→ **TASK BRIEF**: Output all the data exactly as it appears below.

SOURCE DATA Block Start

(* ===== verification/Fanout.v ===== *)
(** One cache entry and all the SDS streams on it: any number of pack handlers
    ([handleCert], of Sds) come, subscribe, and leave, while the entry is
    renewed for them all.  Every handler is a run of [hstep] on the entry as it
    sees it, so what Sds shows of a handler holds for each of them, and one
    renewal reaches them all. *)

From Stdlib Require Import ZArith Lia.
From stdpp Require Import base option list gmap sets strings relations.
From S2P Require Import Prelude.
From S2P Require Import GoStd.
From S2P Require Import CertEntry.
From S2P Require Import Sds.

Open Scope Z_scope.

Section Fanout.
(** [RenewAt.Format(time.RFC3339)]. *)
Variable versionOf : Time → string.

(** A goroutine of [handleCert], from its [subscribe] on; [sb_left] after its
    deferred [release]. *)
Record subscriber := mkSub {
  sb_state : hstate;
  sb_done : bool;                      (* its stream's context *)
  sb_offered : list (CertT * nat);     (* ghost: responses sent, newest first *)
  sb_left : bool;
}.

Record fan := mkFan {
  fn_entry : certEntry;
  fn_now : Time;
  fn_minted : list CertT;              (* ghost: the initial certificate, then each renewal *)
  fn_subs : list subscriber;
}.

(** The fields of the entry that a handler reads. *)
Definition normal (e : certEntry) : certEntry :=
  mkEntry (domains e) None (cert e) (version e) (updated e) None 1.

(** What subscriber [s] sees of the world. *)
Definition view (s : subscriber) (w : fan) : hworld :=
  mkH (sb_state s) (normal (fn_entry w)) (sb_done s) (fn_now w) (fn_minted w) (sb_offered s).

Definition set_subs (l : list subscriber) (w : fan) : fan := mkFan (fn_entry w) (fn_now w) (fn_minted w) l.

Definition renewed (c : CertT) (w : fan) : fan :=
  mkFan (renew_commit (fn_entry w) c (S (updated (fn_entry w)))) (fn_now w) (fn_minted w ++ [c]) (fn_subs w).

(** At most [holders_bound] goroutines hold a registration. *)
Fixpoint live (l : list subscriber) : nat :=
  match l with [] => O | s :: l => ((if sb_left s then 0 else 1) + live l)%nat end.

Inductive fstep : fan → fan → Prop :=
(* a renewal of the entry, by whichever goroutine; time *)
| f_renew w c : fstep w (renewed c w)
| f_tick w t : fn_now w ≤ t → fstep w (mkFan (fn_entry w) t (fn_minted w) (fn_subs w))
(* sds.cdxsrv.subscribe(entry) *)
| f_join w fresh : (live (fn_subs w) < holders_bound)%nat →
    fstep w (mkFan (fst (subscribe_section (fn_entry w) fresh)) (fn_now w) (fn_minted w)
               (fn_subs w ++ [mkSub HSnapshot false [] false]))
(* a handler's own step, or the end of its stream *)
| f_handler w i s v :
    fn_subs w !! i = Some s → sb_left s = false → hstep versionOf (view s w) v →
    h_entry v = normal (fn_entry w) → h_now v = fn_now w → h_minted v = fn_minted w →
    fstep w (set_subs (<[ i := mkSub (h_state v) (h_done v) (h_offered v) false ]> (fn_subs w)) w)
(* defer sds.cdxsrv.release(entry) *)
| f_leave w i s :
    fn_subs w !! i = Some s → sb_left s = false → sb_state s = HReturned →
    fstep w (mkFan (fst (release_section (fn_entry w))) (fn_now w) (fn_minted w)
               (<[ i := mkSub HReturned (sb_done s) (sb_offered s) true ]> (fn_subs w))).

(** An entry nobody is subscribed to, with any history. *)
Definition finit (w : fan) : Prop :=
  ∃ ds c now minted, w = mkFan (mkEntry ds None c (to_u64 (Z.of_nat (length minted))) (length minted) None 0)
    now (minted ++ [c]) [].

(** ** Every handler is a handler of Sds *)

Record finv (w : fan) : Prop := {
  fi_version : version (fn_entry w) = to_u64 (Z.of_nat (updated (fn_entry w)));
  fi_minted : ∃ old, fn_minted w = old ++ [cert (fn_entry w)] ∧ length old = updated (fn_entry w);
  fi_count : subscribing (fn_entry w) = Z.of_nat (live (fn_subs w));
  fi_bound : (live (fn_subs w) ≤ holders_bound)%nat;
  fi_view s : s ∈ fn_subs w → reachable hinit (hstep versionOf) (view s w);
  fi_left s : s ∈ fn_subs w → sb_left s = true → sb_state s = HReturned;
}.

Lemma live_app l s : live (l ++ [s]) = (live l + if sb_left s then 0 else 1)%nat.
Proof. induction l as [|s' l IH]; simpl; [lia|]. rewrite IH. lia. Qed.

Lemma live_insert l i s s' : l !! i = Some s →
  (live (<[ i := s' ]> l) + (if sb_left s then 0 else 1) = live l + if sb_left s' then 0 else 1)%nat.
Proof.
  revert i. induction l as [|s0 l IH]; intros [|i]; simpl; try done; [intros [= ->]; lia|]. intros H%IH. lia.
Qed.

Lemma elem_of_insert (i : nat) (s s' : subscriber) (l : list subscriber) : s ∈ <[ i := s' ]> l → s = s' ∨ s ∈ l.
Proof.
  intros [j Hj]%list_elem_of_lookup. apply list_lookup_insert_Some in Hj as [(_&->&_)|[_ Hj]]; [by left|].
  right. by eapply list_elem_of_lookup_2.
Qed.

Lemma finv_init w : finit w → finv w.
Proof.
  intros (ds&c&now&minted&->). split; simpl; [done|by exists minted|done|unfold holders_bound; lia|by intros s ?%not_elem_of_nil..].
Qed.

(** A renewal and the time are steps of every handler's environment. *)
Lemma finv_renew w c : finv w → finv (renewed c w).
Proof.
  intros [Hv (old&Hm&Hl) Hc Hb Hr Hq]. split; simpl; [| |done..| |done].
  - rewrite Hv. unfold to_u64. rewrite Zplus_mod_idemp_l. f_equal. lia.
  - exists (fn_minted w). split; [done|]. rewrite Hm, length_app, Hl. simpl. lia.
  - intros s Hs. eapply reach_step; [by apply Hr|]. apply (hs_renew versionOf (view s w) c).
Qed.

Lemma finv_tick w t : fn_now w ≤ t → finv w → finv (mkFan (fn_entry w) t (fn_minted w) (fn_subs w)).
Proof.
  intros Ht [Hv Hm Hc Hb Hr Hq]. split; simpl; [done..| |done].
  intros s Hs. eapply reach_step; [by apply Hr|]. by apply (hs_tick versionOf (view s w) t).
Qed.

SOURCE DATA Block End

→ **REPLY**:
(* ===== verification/Fanout.v ===== *)
(** One cache entry and all the SDS streams on it: any number of pack handlers
    ([handleCert], of Sds) come, subscribe, and leave, while the entry is
    renewed for them all.  Every handler is a run of [hstep] on the entry as it
    sees it, so what Sds shows of a handler holds for each of them, and one
    renewal reaches them all. *)

From Stdlib Require Import ZArith Lia.
From stdpp Require Import base option list gmap sets strings relations.
From S2P Require Import Prelude.
From S2P Require Import GoStd.
From S2P Require Import CertEntry.
From S2P Require Import Sds.

Open Scope Z_scope.

Section Fanout.
(** [RenewAt.Format(time.RFC3339)]. *)
Variable versionOf : Time → string.

(** A goroutine of [handleCert], from its [subscribe] on; [sb_left] after its
    deferred [release]. *)
Record subscriber := mkSub {
  sb_state : hstate;
  sb_done : bool;                      (* its stream's context *)
  sb_offered : list (CertT * nat);     (* ghost: responses sent, newest first *)
  sb_left : bool;
}.

Record fan := mkFan {
  fn_entry : certEntry;
  fn_now : Time;
  fn_minted : list CertT;              (* ghost: the initial certificate, then each renewal *)
  fn_subs : list subscriber;
}.

(** The fields of the entry that a handler reads. *)
Definition normal (e : certEntry) : certEntry :=
  mkEntry (domains e) None (cert e) (version e) (updated e) None 1.

(** What subscriber [s] sees of the world. *)
Definition view (s : subscriber) (w : fan) : hworld :=
  mkH (sb_state s) (normal (fn_entry w)) (sb_done s) (fn_now w) (fn_minted w) (sb_offered s).

Definition set_subs (l : list subscriber) (w : fan) : fan := mkFan (fn_entry w) (fn_now w) (fn_minted w) l.

Definition renewed (c : CertT) (w : fan) : fan :=
  mkFan (renew_commit (fn_entry w) c (S (updated (fn_entry w)))) (fn_now w) (fn_minted w ++ [c]) (fn_subs w).

(** At most [holders_bound] goroutines hold a registration. *)
Fixpoint live (l : list subscriber) : nat :=
  match l with [] => O | s :: l => ((if sb_left s then 0 else 1) + live l)%nat end.

Inductive fstep : fan → fan → Prop :=
(* a renewal of the entry, by whichever goroutine; time *)
| f_renew w c : fstep w (renewed c w)
| f_tick w t : fn_now w ≤ t → fstep w (mkFan (fn_entry w) t (fn_minted w) (fn_subs w))
(* sds.cdxsrv.subscribe(entry) *)
| f_join w fresh : (live (fn_subs w) < holders_bound)%nat →
    fstep w (mkFan (fst (subscribe_section (fn_entry w) fresh)) (fn_now w) (fn_minted w)
               (fn_subs w ++ [mkSub HSnapshot false [] false]))
(* a handler's own step, or the end of its stream *)
| f_handler w i s v :
    fn_subs w !! i = Some s → sb_left s = false → hstep versionOf (view s w) v →
    h_entry v = normal (fn_entry w) → h_now v = fn_now w → h_minted v = fn_minted w →
    fstep w (set_subs (<[ i := mkSub (h_state v) (h_done v) (h_offered v) false ]> (fn_subs w)) w)
(* defer sds.cdxsrv.release(entry) *)
| f_leave w i s :
    fn_subs w !! i = Some s → sb_left s = false → sb_state s = HReturned →
    fstep w (mkFan (fst (release_section (fn_entry w))) (fn_now w) (fn_minted w)
               (<[ i := mkSub HReturned (sb_done s) (sb_offered s) true ]> (fn_subs w))).

(** An entry nobody is subscribed to, with any history. *)
Definition finit (w : fan) : Prop :=
  ∃ ds c now minted, w = mkFan (mkEntry ds None c (to_u64 (Z.of_nat (length minted))) (length minted) None 0)
    now (minted ++ [c]) [].

(** ** Every handler is a handler of Sds *)

Record finv (w : fan) : Prop := {
  fi_version : version (fn_entry w) = to_u64 (Z.of_nat (updated (fn_entry w)));
  fi_minted : ∃ old, fn_minted w = old ++ [cert (fn_entry w)] ∧ length old = updated (fn_entry w);
  fi_count : subscribing (fn_entry w) = Z.of_nat (live (fn_subs w));
  fi_bound : (live (fn_subs w) ≤ holders_bound)%nat;
  fi_view s : s ∈ fn_subs w → reachable hinit (hstep versionOf) (view s w);
  fi_left s : s ∈ fn_subs w → sb_left s = true → sb_state s = HReturned;
}.

Lemma live_app l s : live (l ++ [s]) = (live l + if sb_left s then 0 else 1)%nat.
Proof. induction l as [|s' l IH]; simpl; [lia|]. rewrite IH. lia. Qed.

Lemma live_insert l i s s' : l !! i = Some s →
  (live (<[ i := s' ]> l) + (if sb_left s then 0 else 1) = live l + if sb_left s' then 0 else 1)%nat.
Proof.
  revert i. induction l as [|s0 l IH]; intros [|i]; simpl; try done; [intros [= ->]; lia|]. intros H%IH. lia.
Qed.

Lemma elem_of_insert (i : nat) (s s' : subscriber) (l : list subscriber) : s ∈ <[ i := s' ]> l → s = s' ∨ s ∈ l.
Proof.
  intros [j Hj]%list_elem_of_lookup. apply list_lookup_insert_Some in Hj as [(_&->&_)|[_ Hj]]; [by left|].
  right. by eapply list_elem_of_lookup_2.
Qed.

Lemma finv_init w : finit w → finv w.
Proof.
  intros (ds&c&now&minted&->). split; simpl; [done|by exists minted|done|unfold holders_bound; lia|by intros s ?%not_elem_of_nil..].
Qed.

(** A renewal and the time are steps of every handler's environment. *)
Lemma finv_renew w c : finv w → finv (renewed c w).
Proof.
  intros [Hv (old&Hm&Hl) Hc Hb Hr Hq]. split; simpl; [| |done..| |done].
  - rewrite Hv. unfold to_u64. rewrite Zplus_mod_idemp_l. f_equal. lia.
  - exists (fn_minted w). split; [done|]. rewrite Hm, length_app, Hl. simpl. lia.
  - intros s Hs. eapply reach_step; [by apply Hr|]. apply (hs_renew versionOf (view s w) c).
Qed.

Lemma finv_tick w t : fn_now w ≤ t → finv w → finv (mkFan (fn_entry w) t (fn_minted w) (fn_subs w)).
Proof.
  intros Ht [Hv Hm Hc Hb Hr Hq]. split; simpl; [done..| |done].
  intros s Hs. eapply reach_step; [by apply Hr|]. by apply (hs_tick versionOf (view s w) t).
Qed.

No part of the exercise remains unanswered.